资源环境科技发展态势分析平台

The consistent determination of soil moisture across scales is a persistent challenge in hydrology. Several measurement methods exist at distinct scales, each of which is challenging in terms of data processing, removal of vegetation and surface effects, and calibration. While in situ measurements are trusted at the point scale, distributed sensor networks extend the areal representation to the field scale. At this scale, also cosmic ray neutron sensing (CRNS) has become an established method to derive volume-averaged, root zone soil moisture over several tens of hectometers, but the signal is often biased due to biomass water. With airborne synthetic aperture radar (SAR)remote sensing, it is possible to cover regional scales, but the method is limited to the topmost soil layer and sensitive to vegetation parameters. In this study, the performance and synergistic potential of these complementary methods is investigated for the determination of soil moisture within a 55-km(2) Alpine foothill river catchment in Southern Germany. The individual approaches are evaluated and brought into synergy for a 9-ha grassland and several other locations within the catchment.

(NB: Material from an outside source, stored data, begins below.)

(** Whatever [nwrite] returns: the wire has gained the next bytes of the
    buffer, in order; it read nothing. *)
Lemma nwrite_loop_any (fd len : Z) (buf : list Z) :
  len <= INT_MAX ->
  forall (fuel : nat) (w_byte : Z) (w : world) (ok : bool) (w' : world),
    0 <= w_byte <= len ->
    nwrite_loop fuel fd len w_byte buf w = Some (ok, w') ->
    exists k : nat,
      (if ok then Z.of_nat k = len - w_byte else Z.of_nat k < len - w_byte) /\
      wire w' = wire w ++ firstn k (skipn (Z.to_nat w_byte) buf) /\
      inbox w' = inbox w /\ rd_calls w' = rd_calls w.
Proof.
  intros Hmax fuel. induction fuel as [| fuel IH];
    intros w_byte w ok w' Hw Hrun;
    rewrite nwrite_loop_eq in Hrun;
    destruct (Z.ltb_spec w_byte len) as [Hlt | Hge];
    try discriminate Hrun;
    try (injection Hrun as <- <-; exists 0%nat; cbn [firstn];
         rewrite app_nil_r; repeat split; lia).
  unfold bind, sys_write in Hrun.
  rewrite (wrap_int_small (len - w_byte)) in Hrun by (unfold INT_MAX in *; lia).
  assert (forall (k : nat) (w1 : world),
            Z.of_nat k <= len - w_byte ->
            wire w1 = wire w ++ firstn k (skipn (Z.to_nat w_byte) buf) ->
            inbox w1 = inbox w -> rd_calls w1 = rd_calls w ->
            nwrite_loop fuel fd len (w_byte + Z.of_nat k) buf w1 = Some (ok, w') ->
            exists k0 : nat,
              (if ok then Z.of_nat k0 = len - w_byte
               else Z.of_nat k0 < len - w_byte) /\
              wire w' = wire w ++ firstn k0 (skipn (Z.to_nat w_byte) buf) /\
              inbox w' = inbox w /\ rd_calls w' = rd_calls w) as Hstep.
  { intros k w1 Hk Hw1 Hi1 Hc1 Hrun1.
    apply IH in Hrun1; [| lia].
    destruct Hrun1 as (k2 & Hk2 & Hwire & Hi & Hc).
    exists (k + k2)%nat. repeat split.
    - destruct ok; lia.
    - rewrite Hwire, Hw1, <- app_assoc. f_equal.
      rewrite firstn_add, skipn_skipn.
      replace (Z.to_nat (w_byte + Z.of_nat k))
        with (k + Z.to_nat w_byte)%nat by lia.
      reflexivity.
    - congruence.
    - congruence. }
  destruct (outbox w) as [| [n |] tl] eqn:Hout.
  - replace (Z.of_nat (Z.to_nat (len - w_byte)) =? -1) with false in Hrun
      by (symmetry; apply Z.eqb_neq; lia).
    rewrite wrap_int_small in Hrun by (unfold INT_MAX in *; lia).
    assert (Z.of_nat (Z.to_nat (len - w_byte)) <= len - w_byte) as Hk by lia.
    refine (Hstep _ _ Hk _ _ _ Hrun); reflexivity.
  - set (k := Nat.min (Z.to_nat (len - w_byte)) (Pos.to_nat n)) in *.
    assert (Z.of_nat k <= len - w_byte) as Hk by (subst k; lia).
    clearbody k.
    replace (Z.of_nat k =? -1) with false in Hrun
      by (symmetry; apply Z.eqb_neq; lia).
    rewrite wrap_int_small in Hrun by (unfold INT_MAX in *; lia).
    refine (Hstep _ _ Hk _ _ _ Hrun); reflexivity.
  - change (-1 =? -1) with true in Hrun. cbv iota in Hrun.
    injection Hrun as <- <-. exists 0%nat. cbn [firstn wire inbox rd_calls].
    rewrite app_nil_r. repeat split. lia.
Qed.

(** X1.  Whatever [nread] returns, the bytes it took from the stream are
    at the front of the buffer, in the order they came, and the rest of the
    buffer is as before; they are [len] bytes when it returns true and
    fewer when it returns false.  Nothing else was taken from the stream,
    and nothing was written. *)
Theorem nread_result
    (fuel : nat) (fd len : Z) (buf : list Z) (w : world)
    (ok : bool) (buf' : list Z) (w' : world) :
  0 <= len <= INT_MAX ->
  nread fuel fd len buf w = Some ((ok, buf'), w') ->
  exists data,
    (if ok then length data = Z.to_nat len
     else (length data < Z.to_nat len)%nat) /\
    buf' = data ++ skipn (length data) buf /\
    pending (inbox w) = data ++ pending (inbox w') /\
    outbox w' = outbox w /\ wire w' = wire w.
Proof.
  intros Hlen Hrun. unfold nread in Hrun.
  apply nread_loop_any in Hrun; [| lia | lia | change (Z.to_nat 0) with 0%nat; lia].
  destruct Hrun as (data & calls & Hd & Hb & Hp & Ho & Hw & _).
  exists data. repeat split; try assumption.
  destruct ok; lia.
Qed.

The results indicate that the sensor network data provide valuable information to calibrate the mobile CRNS rover, and to optimize the vegetation removal within the polarimetric SAR retrieval algorithm. The root-mean-square errors for polarimetric synthetic aperture radar soil permittivity are 9.32 with the standard agriculture approach, 4.29 with the semi-stand-alone approach, and 0.31 with the sensor network optimized approach. Furthermore, the CRNS soil moisture product was improved by considering the remotely sensed cross-polarized backscatter product as a biomass water proxy.